Coronavirus restrictions put Big Easy bars in a bind

A+sign+hangs+outside+of+Bruno%27s+Tavern+on+Aug.+22.+Bruno%27s+is+one+of+many+bars+in+New+Orleans+that+is+struggling+with+new+restrictions+due+to+COVID-19.+Photo+credit%3A+Shadera+Moore

A sign hangs outside of Bruno's Tavern on Aug. 22. Bruno's is one of many bars in New Orleans that is struggling with new restrictions due to COVID-19. Photo credit: Shadera Moore

Alexander Mccall

As Phase 2 of reopening rages on, bars and restaurants are struggling to stay afloat amid statewide restrictions on alcohol sales.

The official Phase 2 mandate that was enforced by Gov. John Bel Edwards July 13 required that all bars and restaurants must serve food, open at a 50% capacity, require strict social distancing along with a mask and, most controversially, not serve to-go drinks. These restrictions have since been extended until Sept. 11.

Until then, all bars without a Louisiana Department of Health food permit are unable to serve customers.

For a dual establishment such as Bruno’s Tavern, a busy day is a diamond in the rough.

“The stress load has become more exponential the longer this thing strings out. We are hoping that come October, or even before that, we can open at full capacity. For the sake of the city, that time will be a making or breaking point for a lot of businesses,” William Wilson, general manager of Bruno’s Tavern said.

Wilson said he is glad the bar is still in business, but he is frustrated by the ban on to-go drinks.

“The whole situation is funny to me. New Orleans has been one of the only places where to-go drinks were allowed, now we are one of the few cities that do not allow it. I honestly do not see where it solves anything because people are going to do whatever they want regardless,” Wilson said.

Despite Wilson’s disagreement with the policy, Bruno’s Tavern serves all of its drinks in a glass so that people do not have to-go beverages.

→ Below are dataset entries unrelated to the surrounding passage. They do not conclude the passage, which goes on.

(** C5, as amended.  [fetchIPData] requests one URL and reads no clock.
    It throws exactly when [fetch] itself rejects, or the status is outside
    200-299, or the body does not decode, or the decoded payload is [null],
    or the payload's [status] is ["fail"].  A status outside the range
    gives ["API error: <status>"]; a failing payload gives its [message]
    when that is a non-empty string and ["Invalid IP address"] when the
    message is absent or falsy (the empty string included); a message that
    is truthy without being a string is carried converted to a string
    ([true] gives ["true"]), and when that conversion throws, its error is
    the one thrown.  What it returns is the decoded body, unchanged. *)
Theorem fetchIPData_completion {host : Host} (w : World) ip fields t answer r :
  upstream w (length (requests t)) (request_url ip fields) = answer ->
  fst (run w (fetchIPData ip fields) t) = r ->
  snd (run w (fetchIPData ip fields) t) = log_request (request_url ip fields) t
  /\ ((exists e, r = Throw e) <->
      (exists e, answer = Throw e)
      \/ (exists response, answer = Return response
          /\ (ok response = false
              \/ (exists e, body response = Throw e)
              \/ (exists data, body response = Return data
                  /\ (nullish data = true \/ status_fail data = true)))))
  /\ (forall response, answer = Return response -> ok response = false ->
      r = Throw (Error ("API error: " ++ Integer_toString (status response))))
  /\ (forall response data s,
      answer = Return response -> ok response = true -> body response = Return data ->
      status_fail data = true -> field data "message" = Some (JStr s) -> s <> "" ->
      r = Throw (Error s))
  /\ (forall response data,
      answer = Return response -> ok response = true -> body response = Return data ->
      status_fail data = true -> ToBoolean (property data "message") = false ->
      r = Throw (Error "Invalid IP address"))
  /\ (forall response data,
      answer = Return response -> ok response = true -> body response = Return data ->
      status_fail data = true -> ToBoolean (property data "message") = true ->
      (forall s, ToString (property data "message") = Return s -> r = Throw (Error s))
      /\ (forall e, ToString (property data "message") = Throw e -> r = Throw e))
  /\ (forall data, r = Return data ->
      exists response, answer = Return response /\ ok response = true
                       /\ body response = Return data).
Proof.
  intros <- <-. rewrite run_fetchIPData.
  set (answer := upstream w _ _). set (t1 := log_request _ t).
  split; [apply run_received |].
  split; [| split; [| split; [| split; [| split]]]].
  - (* throws exactly on a failure *)
    unfold received, status_fail.
    destruct answer as [response | e]; simpl; [| split; eauto].
    destruct (ok response) eqn:Eok; simpl;
      [| split; [intros _; right; exists response; auto | eauto]].
    destruct (body response) as [d | e] eqn:Ebody; simpl;
      [| split; [intros _; right; exists response; eauto 6 | eauto]].
    destruct (nullish d) eqn:En.
    { assert (exists e, Get d "status" = Throw e) as [e ->]
        by (destruct d; try discriminate; simpl; eauto).
      simpl. split; [intros _; right; exists response; eauto 8 | eauto]. }
    rewrite (Get_property d "status" En); simpl.
    destruct (strict_equals_string (property d "status") "fail") eqn:Est; simpl.
    + rewrite (Get_property d "message" En); simpl.
      split; [intros _; right; exists response; eauto 8 |].
      intros _. destruct (new_Error _); simpl; eauto.
    + split.
      * intros [e [=]].
      * intros [[e [=]] | (resp & [= <-] & [E | [[e E] | (d' & E & [E' | E'])]])];
          congruence.
  - (* a status outside the success range *)
    intros response E Eok. unfold received. rewrite E; simpl. now rewrite Eok.
  - (* the provider's message *)
    intros response d s E Eok Ebody Efail Emsg Hs. unfold received, status_fail in *.
    rewrite E; simpl. rewrite Eok; simpl. rewrite Ebody; simpl.
    assert (En : nullish d = false) by (destruct d; try discriminate; reflexivity).
    rewrite (Get_property d "status" En); simpl. rewrite Efail; simpl.
    rewrite (Get_property d "message" En); simpl.
    unfold property. rewrite Emsg. unfold or_else; simpl.
    destruct (String.eqb_spec s ""); [contradiction | reflexivity].
  - (* the generic message *)
    intros response d E Eok Ebody Efail Emsg. unfold received, status_fail in *.
    rewrite E; simpl. rewrite Eok; simpl. rewrite Ebody; simpl.
    assert (En : nullish d = false).
    { destruct d; try reflexivity; discriminate. }
    rewrite (Get_property d "status" En); simpl. rewrite Efail; simpl.
    rewrite (Get_property d "message" En); simpl.
    unfold or_else. rewrite Emsg. reflexivity.
  - (* a truthy message, converted *)
    intros response d E Eok Ebody Efail Emsg. unfold received, status_fail in *.
    rewrite E; simpl. rewrite Eok; simpl. rewrite Ebody; simpl.
    assert (En : nullish d = false).
    { destruct d; try reflexivity; discriminate. }
    rewrite (Get_property d "status" En); simpl. rewrite Efail; simpl.
    rewrite (Get_property d "message" En); simpl.
    unfold or_else. rewrite Emsg. unfold new_Error.
    split; [intros s Es | intros e Ee]; [rewrite Es | rewrite Ee]; reflexivity.
  - (* the record, unchanged *)
    intros d E. destruct (received_Return w answer t1 d E) as (response & ? & ? & ? & _).
    eauto.
Qed.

Wilson feels the mandate was mainly targeted at Bourbon Street, but effected all bars as a result.

“It was an umbrella policy mainly focused on the tourist areas. From what I have seen, no one in Uptown was doing anything that affected the COVID count. It has hurt the revenue stream for a lot of businesses. At the end of the day, we have to be using common sense, especially with the college crowd coming in. We keep everyone masked and everyone socially distanced,” Wilson said.

Jimmy Stephens, a New Orleans resident who has worked a plethora of jobs including as a paramedic, understands the importance of the no to-go policy, but said he also sees contradictions.

“As a public health professional for twenty years, I understand the health standpoint. I think if you come to a point where if you are mitigating the people on the street, then you are mitigating the potential for COVID-19,” he said. “But if there has not been a 311 complaint about bars and they are still following guidelines, do not close them down while people are still going to Bourbon Street and not complying,” Stephens said.

Despite the economic collapse in the city, Stephens still has hope in the city to turn things around in the long run.

“New Orleans is not like anywhere else because an overwhelming majority of people work in music, service industries, hospitality, tourism. There are very few white-collar jobs here. I know that the city is like a family, we will come back better and stronger with more love than ever before,” he said.

With reports of cases increasing and an economy facing a historic downfall, mayors of major cities across the country have submitted a letter to Congress of support for the “RESTAURANTS Act of 2020”, which is shorthand for Real Economic Support That Acknowledges Unique Restaurants Assistance Needed To Survive.

The bill proposes to provide $120 billion in grants through Dec. 31 to non-chain food and drinking establishments who have experienced a drop in revenue as a result of COVID-19.